Pendant ce temps, que font les Chinois? Ils ont l’air de vouloir gagner du temps, comme si ce n’était pas le meilleur moyen de tout perdre. Un autre pays, dans la situation où se trouve la Chine, traiterait tout de suite et à tout prix. Les plus grands sacrifices ne sont pas en disproportion avec les dangers qui menacent le Céleste-Empire. Sans doute il se sauvera par sa masse, mais les parties essentielles, politiquement et commercialement, en sont déjà sous la main du vainqueur, et la monarchie est bien malade : il est probable que des révolutions intérieures viendront encore compliquer et compléter l’œuvre de la guerre. La Chine n’a pourtant trouvé jusqu’ici d’autre chose à faire que d’amuser le tapis avec des négociations dilatoires: ce rôle conviendrait mieux aux Japonais. On comprend que ceux-ci ne soient pas pressés de traiter; ce qui est inexplicable, c’est que les Chinois leur envoient des négociateurs qui n’ont pas même des pouvoirs en règle.

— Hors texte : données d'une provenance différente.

Lemma io_word_byte Value n : 0 < n -> (Value >>. (n * 8)) &. 0xff = u8 (io_word Value >>. (n * 8)).
Proof.
  intros Hn. change 0xff with (Z.ones 8). rewrite Z.land_ones by done. unfold io_word, u8. f_equal.
  apply Z.bits_inj'; intros i Hi. rewrite !Z.shiftr_spec, Z.lor_spec, Z.land_spec, Z.lnot_spec by lia.
  change 3 with (Z.ones 2). rewrite Z.testbit_ones_nonneg by lia.
  rewrite (proj2 (Z.ltb_ge _ _)) by lia.
  change 1 with (2 ^ 0). rewrite Z.pow2_bits_false by lia. by rewrite andb_true_r, orb_false_r.
Qed.

(** A DWORD write to a BAR stores the word [W] whose bytes are those of [Value],
    the first one with its flags, and reports a change unless it was there. *)
Lemma write_bytes k type offset Value W s :
  let d := the_device k s in
  0 <= offset -> offset + 3 < Z.of_nat (length d.(PCI.conf)) ->
  (if type =? BX_PCI_BAR_TYPE_IO then ((Value &. 0xff) &. 0xfc) |. 0x01
   else ((Value &. 0xff) &. 0xf0) |. (nth0 d.(PCI.conf) offset &. 0x0f)) = u8 W ->
  (forall n, 0 < n < 4 -> (Value >>. (n * 8)) &. 0xff = u8 (W >>. (n * 8))) ->
  exists c, write_bar_bytes k type offset Value (seqZ 0 4) 0 s =
      Ok c (with_device k (d <| PCI.conf ::= store32 offset W |>) s) /\
    (nz c = false -> conf32 offset d.(PCI.conf) = u32 W).
Proof.
  intros d Ho Hl Hb0 Hb. change (seqZ 0 4) with [0; 1; 2; 3]. cbn [write_bar_bytes].
  change (0 =? 0) with true. change (1 =? 0) with false. change (2 =? 0) with false.
  change (3 =? 0) with false. cbv iota.
  unfold shr32. change (0 * 8 <? 32) with true. change (1 * 8 <? 32) with true.
  change (2 * 8 <? 32) with true. change (3 * 8 <? 32) with true. cbv iota.
  repeat (rewrite (run_bind _ _ _ _ _ (set_conf_run _ _ _ _)) ||
          rewrite (run_bind _ _ _ _ _ (get_conf_run _ _ _)) ||
          rewrite (run_bind (mret _) _ _ _ _ eq_refl)).
  rewrite !with_device_with, !the_device_with. fold d. unfold upd_field. cbn.
  rewrite !Z.add_0_r, !Z.shiftr_0_r, !nth0_alterZ_ne by lia.
  rewrite Hb0, (Hb 1), (Hb 2), (Hb 3) by done.
  rewrite !u8_u8. eexists. split; [reflexivity|]. intros Hc.
  apply negb_false_iff, Z.eqb_eq in Hc. rewrite !Z.lor_eq_0_iff in Hc.
  destruct Hc as (((_ & H0) & H1) & H2 & H3) || destruct Hc as ((((_ & H0) & H1) & H2) & H3).
  rewrite <- word_of_bytes. unfold conf32.
  assert (forall x y, b2z (negb (x =? y)) = 0 -> y = x) as Hbz.
  { intros x y. destruct (Z.eqb_spec x y) as [->|]; [done|discriminate]. }
  by rewrite (Hbz _ _ H0), (Hbz _ _ H1), (Hbz _ _ H2), (Hbz _ _ H3).
Qed.

(** The port tables and the devices do not interfere. *)
Definition devices (s : Machine.t) : PCI.t * gmap (Z * Z) PCI.t :=
  (s.(Machine.Pci).(PCI_STATE.PciDefault), s.(Machine.Pci).(PCI_STATE.PciDevices)).

Lemma the_device_devices k s s' : devices s' = devices s -> the_device k s' = the_device k s.
Proof. intros [= H1 H2]. unfold the_device, device. by rewrite H1, H2. Qed.


#[export] Instance RegisterPortIoHandler_devices a w r : Keeps devices (RegisterPortIoHandler a w r).
Proof. unfold RegisterPortIoHandler, upd_pci. apply _. Qed.
#[export] Instance RemovePortIoHandler_devices a : Keeps devices (RemovePortIoHandler a).
Proof. unfold RemovePortIoHandler, upd_pci. apply _. Qed.

(** Port [base + j] belongs to the window of [b] at [base] when [j] is selected. *)
Definition selected (b : pci_bar.t) (j : Z) : bool :=
  (0 <=? j) && (j <? b.(pci_bar.size)) && negb (Z.testbit b.(pci_bar.mask) j).

(** The ports after the window of [b] has moved from its address to [base], from
    its [i]-th port on. *)
Definition moved (b : pci_bar.t) (base i : Z) (m : Z -> option (option Callback * option Callback)) (p : Z)
    : option (option Callback * option Callback) :=
  if selected b (p - base) && (i <=? p - base)
  then Some (b.(pci_bar.WriteHandler), b.(pci_bar.ReadHandler))
  else if nz b.(pci_bar.addr) && selected b (p - b.(pci_bar.addr)) && (i <=? p - b.(pci_bar.addr))
  then None
  else m p.

(** The new ports are free and the old ones are in use, from the [i]-th on. *)
Definition movable (b : pci_bar.t) (base i : Z) (m : Z -> option (option Callback * option Callback)) : Prop :=
  forall j, i <= j -> selected b j = true ->
    m (base + j) = None /\ (b.(pci_bar.addr) <> 0 -> m (b.(pci_bar.addr) + j) <> None).

Record bar_wf (b : pci_bar.t) (base : Z) : Prop := {
  bar_size : 0 <= b.(pci_bar.size) <= 64;
  bar_addr : 0 <= b.(pci_bar.addr) /\ b.(pci_bar.addr) + b.(pci_bar.size) <= BITMAP_BITS;
  bar_base : 0 < base /\ base + b.(pci_bar.size) <= BITMAP_BITS
}.

Lemma selected_at b j : 0 <= j < b.(pci_bar.size) -> 
  selected b j = negb (Z.testbit b.(pci_bar.mask) j).
Proof.
  intros Hj. unfold selected. by rewrite (proj2 (Z.leb_le _ _)), (proj2 (Z.ltb_lt _ _)) by lia.
Qed.

(** One port of the window. *)
Definition move_one (b : pci_bar.t) (base i : Z) (m : Z -> option (option Callback * option Callback)) (p : Z) :=
  if p =? base + i then Some (b.(pci_bar.WriteHandler), b.(pci_bar.ReadHandler))
  else if nz b.(pci_bar.addr) && (p =? b.(pci_bar.addr) + i) then None else m p.

Lemma movable_step b base i m : selected b i = true -> movable b base i m ->
  movable b base (i + 1) (move_one b base i m).
Proof.
  intros Hi Hm j Hj Hs. destruct (Hm j ltac:(lia) Hs) as [Hfree Hused].
  unfold move_one. rewrite (proj2 (Z.eqb_neq (base + j) _)) by lia. split.
  - by destruct (nz _ && _).
  - intros Ha. destruct (_ =? base + i); [done|].
    rewrite (proj2 (Z.eqb_neq (_ + j) _)) by lia. rewrite andb_false_r. auto.
Qed.

Lemma moved_step b base i m p : selected b i = true -> movable b base i m ->
  moved b base (i + 1) (move_one b base i m) p = moved b base i m p.
Proof.
  intros Hi Hm. unfold moved, move_one. unfold nz.
  destruct (Z.eqb_spec p (base + i)) as [->|Hp].
  - replace (base + i - base) with i by lia. rewrite Hi, (proj2 (Z.leb_gt (i + 1) i)), Z.leb_refl by lia.
    simpl. destruct (Z.eqb_spec b.(pci_bar.addr) 0) as [|Ha]; [done|]. simpl.
    destruct (selected b (base + i - _)) eqn:Hs; [|done].
    destruct (Z.leb_spec (i + 1) (base + i - b.(pci_bar.addr))) as [Hle|]; [|done].
    destruct (Hm i ltac:(lia) Hi) as [Hf _]. 
    destruct (Hm (base + i - b.(pci_bar.addr)) ltac:(lia) Hs) as [_ Hu].
    exfalso. apply Hu; [done|]. rewrite <- Hf. f_equal. lia.
  - assert ((i + 1 <=? p - base) = (i <=? p - base)) as ->.
    { apply eq_iff_eq_true. rewrite !Z.leb_le. lia. }
    destruct (selected b (p - base) && _); [done|].
    destruct (Z.eqb_spec b.(pci_bar.addr) 0) as [|Ha]; [done|]. simpl.
    destruct (Z.eqb_spec p (b.(pci_bar.addr) + i)) as [->|Hp'].
    + replace (b.(pci_bar.addr) + i - b.(pci_bar.addr)) with i by lia. rewrite Hi, Z.leb_refl.
      by destruct (_ && _).
    + assert ((i + 1 <=? p - b.(pci_bar.addr)) = (i <=? p - b.(pci_bar.addr))) as ->; [|done].
      apply eq_iff_eq_true. rewrite !Z.leb_le. lia.
Qed.

Lemma moved_skip b base i m p : selected b i = false -> moved b base (i + 1) m p = moved b base i m p.
Proof.
  intros Hi. unfold moved.
  assert (forall a, selected b (p - a) && (i + 1 <=? p - a) = selected b (p - a) && (i <=? p - a)) as H.
  { intros a. destruct (selected b (p - a)) eqn:Hs; [|done]. simpl.
    apply eq_iff_eq_true. rewrite !Z.leb_le. split; [lia|]. intros Hle.
    destruct (decide (p - a = i)) as [He|]; [by rewrite He, Hi in Hs|lia]. }
  by rewrite <- !andb_assoc, !H.
Qed.

Lemma moved_end b base i m p : b.(pci_bar.size) <= i -> moved b base i m p = m p.
Proof.
  intros Hi. unfold moved, selected.
  assert (forall a, (p - a <? b.(pci_bar.size)) && (i <=? p - a) = false) as H.
  { intros a. apply andb_false_iff. rewrite Z.ltb_ge, Z.leb_gt. lia. }
  assert (forall x y a, x && (p - a <? b.(pci_bar.size)) && y && (i <=? p - a) = false) as H'.
  { intros x y a. destruct x, y; simpl; try done; by rewrite ?andb_true_r, ?H, ?andb_false_r. }
  rewrite H', <- andb_assoc, H', andb_false_r. done.
Qed.

Lemma movable_skip b base i m : movable b base i m -> movable b base (i + 1) m.
Proof. intros Hm j Hj. apply Hm. lia. Qed.

Lemma movable_ext b base i m m' : 0 < base -> 0 <= b.(pci_bar.addr) -> 0 <= i ->
  (forall p, 0 <= p -> m' p = m p) -> movable b base i m -> movable b base i m'.
Proof. intros ? ? ? He Hm j Hj Hs. rewrite !He by lia. by apply Hm. Qed.

Lemma moved_ext b base i m m' p : m' p = m p -> moved b base i m' p = moved b base i m p.
Proof. intros He. unfold moved. by rewrite He. Qed.

(** Both table operations, with the devices they leave alone. *)
Lemma register_wp s a w r : port_ok s -> 0 <= a < BITMAP_BITS -> port_map s a = None ->
  wp (RegisterPortIoHandler a w r) (fun _ s' => (port_ok s' /\
    forall p, 0 <= p -> port_map s' p = if p =? a then Some (w, r) else port_map s p) /\
    devices s' = devices s) s.
Proof. intros. exact (wp_and_wlp _ _ _ _ (RegisterPortIoHandler_free s a w r H H0 H1) (within s)). Qed.

Lemma remove_wp s a : port_ok s -> 0 <= a < BITMAP_BITS -> port_map s a <> None ->
  wp (RemovePortIoHandler a) (fun _ s' => (port_ok s' /\
    forall p, 0 <= p -> port_map s' p = if p =? a then None else port_map s p) /\
    devices s' = devices s) s.
Proof. intros. exact (wp_and_wlp _ _ _ _ (RemovePortIoHandler_used s a H H0 H1) (within s)). Qed.

Section MoveBar.
Context `{!Driver} (k : Z * Z) (n offset Value base : Z) (b : pci_bar.t).
Hypothesis (Hbase : base = Value &. ~. 3) (Hwf : bar_wf b base).

(** The body of the loop at a selected port. *)
Lemma move_one_wp i s : selected b i = true -> port_ok s -> movable b base i (port_map s) ->
  wp (when (nz b.(pci_bar.addr)) (RemovePortIoHandler (u32 (b.(pci_bar.addr) + i)))) (fun _ s1 =>
    wp (RegisterPortIoHandler (u32 (base + i)) b.(pci_bar.WriteHandler) b.(pci_bar.ReadHandler))
    (fun _ s' => port_ok s' /\ devices s' = devices s /\
       forall p, 0 <= p -> port_map s' p = move_one b base i (port_map s) p) s1) s.
Proof.
  intros Hi Hok Hm. destruct Hwf as [[Hs0 Hs1] [Ha0 Ha1] [Hb0 Hb1]]. destruct (Hm i ltac:(lia) Hi) as [Hf Hu].
  assert (0 <= i < b.(pci_bar.size)) as Hr.
  { unfold selected in Hi. rewrite !andb_true_iff, Z.leb_le, Z.ltb_lt in Hi. lia. }
  rewrite !u32_small by (unfold in_width, BITMAP_BITS in *; lia).
  apply (wp_mono _ (fun _ s1 => (port_ok s1 /\ forall p, 0 <= p -> port_map s1 p =
    if nz b.(pci_bar.addr) && (p =? b.(pci_bar.addr) + i) then None else port_map s p) /\
    devices s1 = devices s)).
  - intros [] s1 [[Hok1 Hm1] Hd1].
    eapply wp_mono; [|apply register_wp; [done|lia|rewrite Hm1 by lia; by destruct (_ && _)]].
    intros [] s' [[Hok' Hm'] Hd']. split; [done|]. split; [congruence|]. intros p Hp.
    rewrite Hm', Hm1 by done. reflexivity.
  - unfold nz. destruct (Z.eqb_spec b.(pci_bar.addr) 0) as [Hz|Hz]; simpl; [by apply wp_done|].
    apply remove_wp; [done|lia|auto].
Qed.

Lemma move_io_bar_wp fuel i s :
  b.(pci_bar.size) - i < Z.of_nat fuel -> 0 <= i <= b.(pci_bar.size) -> port_ok s ->
  bar_of (the_device k s) n = b -> movable b base i (port_map s) ->
  wp (move_io_bar fuel k n offset Value i) (fun returned s' => returned = false /\ port_ok s' /\
    devices s' = devices s /\ forall p, 0 <= p -> port_map s' p = moved b base i (port_map s) p) s.
Proof.
  revert i s. induction fuel as [|fuel IH]; intros i s Hfuel Hi Hok Hb Hm; [lia|].
  cbn [move_io_bar]. eapply wp_run_bind; [apply get_bar_run|]. rewrite Hb.
  destruct (Z.leb_spec b.(pci_bar.size) i) as [Hend|Hlt].
  - apply wp_ret. repeat split; try done. intros p Hp. by rewrite moved_end.
  - pose proof Hwf as [[Hs0 Hs1] [Ha0 Ha1] [Hb0 Hb1]].
    eapply wp_run_bind. { unfold shl64. by rewrite (proj2 (Z.ltb_lt i 64)) by lia. }
    assert (nz (b.(pci_bar.mask) &. u64 (1 <<. i)) = Z.testbit b.(pci_bar.mask) i) as ->.
    { rewrite u64_small; [apply (tst_bit _ i); lia|]. rewrite Z.shiftl_1_l. split; [apply Z.pow_nonneg; lia|].
      apply Z.pow_lt_mono_r; lia. }
    assert (selected b i = negb (Z.testbit b.(pci_bar.mask) i)) as Hsel by (apply selected_at; lia).
    destruct (Z.testbit b.(pci_bar.mask) i); simpl in Hsel.
    + eapply wp_mono; [|apply IH; [lia|lia|done|done|by apply movable_skip]].
      intros r s' (? & ? & ? & Hmap). repeat split; try done. intros p Hp.
      by rewrite Hmap, moved_skip.
    + apply wp_bind. eapply wp_mono; [|by apply move_one_wp]. intros [] s1 Hwp.
      rewrite <- Hbase, (proj2 (Z.eqb_neq base 0)) by lia. apply wp_bind.
      eapply wp_mono; [|exact Hwp]. intros [] s2 (Hok2 & Hd2 & Hm2).
      eapply wp_mono; [|apply IH; [lia|lia|done| |]].
      * intros r s' (? & ? & ? & Hmap). split; [done|]. split; [done|]. split; [congruence|].
        intros p Hp. rewrite Hmap by done.
        by rewrite (moved_ext _ _ _ _ _ _ (Hm2 p Hp)), moved_step.
      * by rewrite (the_device_devices k s s2).
      * eapply movable_ext; [lia|lia|lia|exact Hm2|by apply movable_step].
Qed.
End MoveBar.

De tels procédés sont peut-être de mise avec les Européens, et nous en avons su quelque chose : dans notre désir de traiter, nous n’avons pas été quelquefois très difficiles sur la qualité des négociateurs. La diplomatie d’extrême Orient aime ces procédés qui ne l’engagent jamais complètement; mais ils deviennent la plus inintelligente des routines dans la situation presque désespérée où la Chine se trouve. La diplomatie occidentale, à son tour, doit être prête pour les événemens qui se préparent : elle serait dès maintenant inexcusable de ne les avoir pas prévus.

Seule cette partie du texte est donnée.